The establishment of additional mosques on the mount stemmed from a new definition of the Temple Mount compound by the Muslims, who began to refer to all of the area as "Al-Aqsa" and to regard the entire mount as one great mosque. Until the Six-Day War, the compound as a whole was called "Al-Haram al-Sharif" (the Holy and Noble Place), and was defined differently from the Al-Aqsa Mosque.
In the first decade after the Six-Day War, Jews were allowed to enter the mount through the Chain Gate and the Cotton Merchants' Gate, but today can only enter through the Mughrabi Gate. For two decades, Jews were allowed to visit for more hours of the day and at all parts of the mount, even the interior of the mosques. Today, Jews' visits to the mount are much more limited in time and in the areas permitted.
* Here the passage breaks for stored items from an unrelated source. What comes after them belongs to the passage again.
(* ===== verification/GroupService.v ===== *)
(** * The group service

    Models internal/domains/group/usecase/service.go, the API of the group domain the daemon
    exposes: every call acts as the local identity, runs the membership operation under the
    registry's lock ([WithMembership]) or reads a snapshot of the states, and reports to the
    aggregates and the notifier. Log lines are left out. *)
From S2P Require Import Prelude Privacy SecureStore MessageStore GroupModel RateLimiter GroupRuntime GroupMembership GroupInbound GroupStore GroupMessaging.
From stdpp Require Import base gmap strings list sets option relations.
From Stdlib Require Import ZArith Lia Sorted.
Open Scope string_scope.
Open Scope Z_scope.
Open Scope go_scope.

Create HintDb keeps.

(** What the service tells the rest of the daemon. *)
Inductive ServiceNote :=
| SAggregate (name : string)
| SGroupDeleted (groupID actorID : string)
| SMessageDeleted (groupID messageID : string)
| SFanout (e : FanoutEffect).

Record ServiceWorld (S F L G : Type) := mkServiceWorld {
  sv_world : World F L G;
  sv_repo : S;
  sv_notes : list ServiceNote
}.
Arguments mkServiceWorld {S F L G} _ _ _.
Arguments sv_world {S F L G} _.
Arguments sv_repo {S F L G} _.
Arguments sv_notes {S F L G} _.

Section Service.
Context {S F L G : Type} {repo : MessageRepository S}.
Context (NewLimiter : F -> Z -> L) (AllowN : L -> Z -> Z -> L * bool).
Context (sha256 : list Z -> list Z).
(** The fields of the service: [Persist], [hasMemberNotify] and [GenerateEventID] are those
    of the membership service [WithMembership] provides; [repoDelete] is [DeleteMessage]. *)
Context (IdentityID : option string) (now : Z) (hasAbuse : bool)
        (Persist : option SnapshotPersist) (hasMemberNotify : bool)
        (GenerateID : option (string -> G -> G * result error string))
        (GenerateEventID : option (G -> string * G))
        (IsBlockedSender : option (string -> bool))
        (ActiveDeviceID : option (result error string))
        (PrepareAndPublish : option (Message -> string -> GroupMessageWireMeta -> S ->
                                     S * (string * string * option error)))
        (repoDelete : string -> string -> M S error bool)
        (listBy : S -> string -> string -> Z -> Z -> list Message)
        (listByThread : S -> string -> string -> string -> Z -> Z -> list Message).
Context {rt : GoRuntime} (shuffle : Z -> list string -> list string).

Abbreviation W := (ServiceWorld S F L G).
Abbreviation op := (M W error).

Definition actorID : string := match IdentityID with None => "" | Some id => TrimSpace id end.

Definition note (n : ServiceNote) : op unit := fun w =>
  (mkServiceWorld (sv_world w) (sv_repo w) (sv_notes w ++ [n])%list, Ok tt).

Definition withMembership {A} (fn : M (World F L G) error A) : op A := fun w =>
  let '(w', r) := fn (sv_world w) in (mkServiceWorld w' (sv_repo w) (sv_notes w), r).

(** A copy of every state. *)
Definition snapshotStates (w : W) : gmap string GroupState := view (w_reg (sv_world w)).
While displaying flags is prohibited on the Temple Mount, in practice, the only flag not displayed there is Israel's. Palestinian Authority, PLO, Hamas, and Hizb al-Tahrir flags can often be seen, while a small Israeli flag on the desk of an officer at the Temple Mount police station had to be removed following Muslim protest.
After a succession of changes to the status quo by the Muslim side, a change was also made on the Jewish side. For several years, on the eastern flank of the Temple Mount, with the permission and surveillance of the police, Jews have been praying in a "nondemonstrative" manner, without prayer shawls or prayer books.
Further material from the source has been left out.